If a component does not implement a mandatory method declared via @abstractmethod, its creation will result in a Python-level error before the system even starts.


Basic naming

All abstract component classes follow a single naming pattern:

  • Base<Component> — abstract class;
  • (A)sync<WorkingMethod><Component> — concrete implementation.

Example:

  • BaseStorage — storage component contract;
  • AsyncRedisStorage — asynchronous implementation of Redis-based storage.

This naming convention makes the architecture self-documenting and allows you to immediately determine the role and execution model of the component.


Separation into Async and Sync

Abstract classes use parameterization via Generic[TAsyncFlag] for strict separation of synchronous and asynchronous components.

  • TAsyncFlag = True — asynchronous component;
  • TAsyncFlag = False — synchronous component.

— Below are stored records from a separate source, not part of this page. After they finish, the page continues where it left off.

Lemma own_handled id c generation now m :
  own_command id c -> never_converted id m ->
  let '(m', outcome) := focus_handle c generation now m in
  never_converted id m' /\
  (is_release c = false -> held_from id now m' \/ outcome <> Ao_Accepted /\ leaves id now m m').
Proof.
  intros Hc Hm. assert (Hnever : forall m', held_from id now m' \/ leaves id now m m' -> never_converted id m').
  { intros m' [(dl & Hdl & Hn & _)|Hl]; [|by eapply leaves_never_converted]. intros dl'. rewrite Hdl. by intros [= <-]. }
  destruct c as [b|b|b]; cbn in Hc |- *.
  - destruct Hc as [-> ->]. destruct (String.eqb id "").
    { split; [done|]. intros _. right. split; [done|apply leaves_refl]. }
    pose proof (Acquire_own id (fa_owner b) generation (as_str (fa_focus b)) now m) as H.
    destruct (Acquire _ _ _ _ _ _ _) as [m' e]. unfold ack_err. cbn.
    destruct H as [[-> H]|[He H]]; (split; [apply Hnever; tauto|]); [tauto|]. destruct e; [|done].
    intros _. by right.
  - destruct Hc as [-> ->]. pose proof (Renew_own id generation now m Hm) as H.
    destruct (Renew _ _ _ _ _) as [m' e]. unfold ack_err. cbn.
    destruct H as [[-> H]|[He H]]; (split; [apply Hnever; tauto|]); [tauto|]. destruct e; [|done].
    intros _. by right.
  - subst id. unfold ack_err. cbn. split; [by apply Release_never|done].
Qed.

(** ** What the controller may believe *)
Section system.
Context (ids : nat -> MessageId) `{!Inj (=) (=) ids} (id : LeaseId) (start : Instant).

Definition drawn (link : EffectLink) (m : MessageId) : Prop := exists k, (k < el_drawn link)%nat /\ m = ids k.

(** The device holds the lease until [t], its session up. *)
Definition covers (s : Sys) (t : Instant) : Prop :=
  sy_session s = true -> sy_now s < t ->
  exists dl, mg_leases (sy_device s) !! id = Some dl /\ t <= dl_expires dl.

(** A send of a keep message, made by now. *)
Definition sent_by_now (s : Sys) (sent : Instant) : Prop := start <= sent <= sy_now s.

Record believed (s : Sys) : Prop := {
  bl_wire m c g : (m, c, g) ∈ el_effects (sy_link s) -> is_release c = false;
  bl_pending m op sent : (m, op, sent) ∈ fl_pending (sy_lease s) -> op = Lo_Keep /\ sent_by_now s sent;
  bl_acks m sent : (m, Ao_Accepted) ∈ sy_acks s -> (m, Lo_Keep, sent) ∈ fl_pending (sy_lease s) ->
    covers s (sent + FOCUS_TTL);
  bl_confirmed sent : sent ∈ sy_confirmed s -> sent_by_now s sent /\ covers s (sent + FOCUS_TTL);
  bl_until : fl_held_until (sy_lease s) = foldr N.max start (sy_confirmed s) + FOCUS_TTL;
}.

This separation is reflected in method types through @overload, for example:

  • self: BaseBroker[Literal[True]] — asynchronous context;
  • self: BaseBroker[Literal[False]] — synchronous context.

Architectural rule:

  • asynchronous components can work with synchronous functions;
  • synchronous components do not allow asynchronous functions to be called.

This restriction is intentionally strict and prevents implicit runtime errors.


Component constructor

Each abstract class defines its own __init__, through which the component initialization passes.

Through the constructor:

The constructor:

  • passes mandatory dependencies;
  • sets configuration parameters;
  • fixes component invariants.

The set of parameters varies between base classes, but the idea of centralized initialization is common to all components.


Required methods and default behavior

Abstract classes in QTasks can contain:

  • methods marked with @abstractmethod, which must be implemented;
  • methods with default implementation;
  • helper methods used within the component.

Thus, the contract includes not only signatures, but also basic behavior, which is considered correct for a given component type.


Documentation and typing

Each method in abstract classes is accompanied by documentation in the Google docstring format.

This ensures:

  • a consistent documentation style throughout QTasks;
  • synchronization of the architectural description and the code;
  • correct operation of the IDE, static analysis, and autocompletion.

An abstract class is the canonical source of information about how a component should behave.


Abstract plugin classes

The same architectural model applies to plugins.

  • Base plugin class: BasePlugin;
  • Specific implementations follow the same pattern (A)sync<WorkingMethod>Plugin.

Example:

  • BasePlugin;
  • AsyncPydanticWrapperPlugin.

This ensures consistency between components and plugins and simplifies their joint use.


Architectural invariants

  • Any component must inherit from Base<Component>;
  • Failure to comply with the contract results in an error during class creation.
  • Async/Sync separation is fixed at the type level.
  • Documentation and typing are part of the contract.

These rules make the QTasks architecture strict, predictable, and extensible without hidden agreements.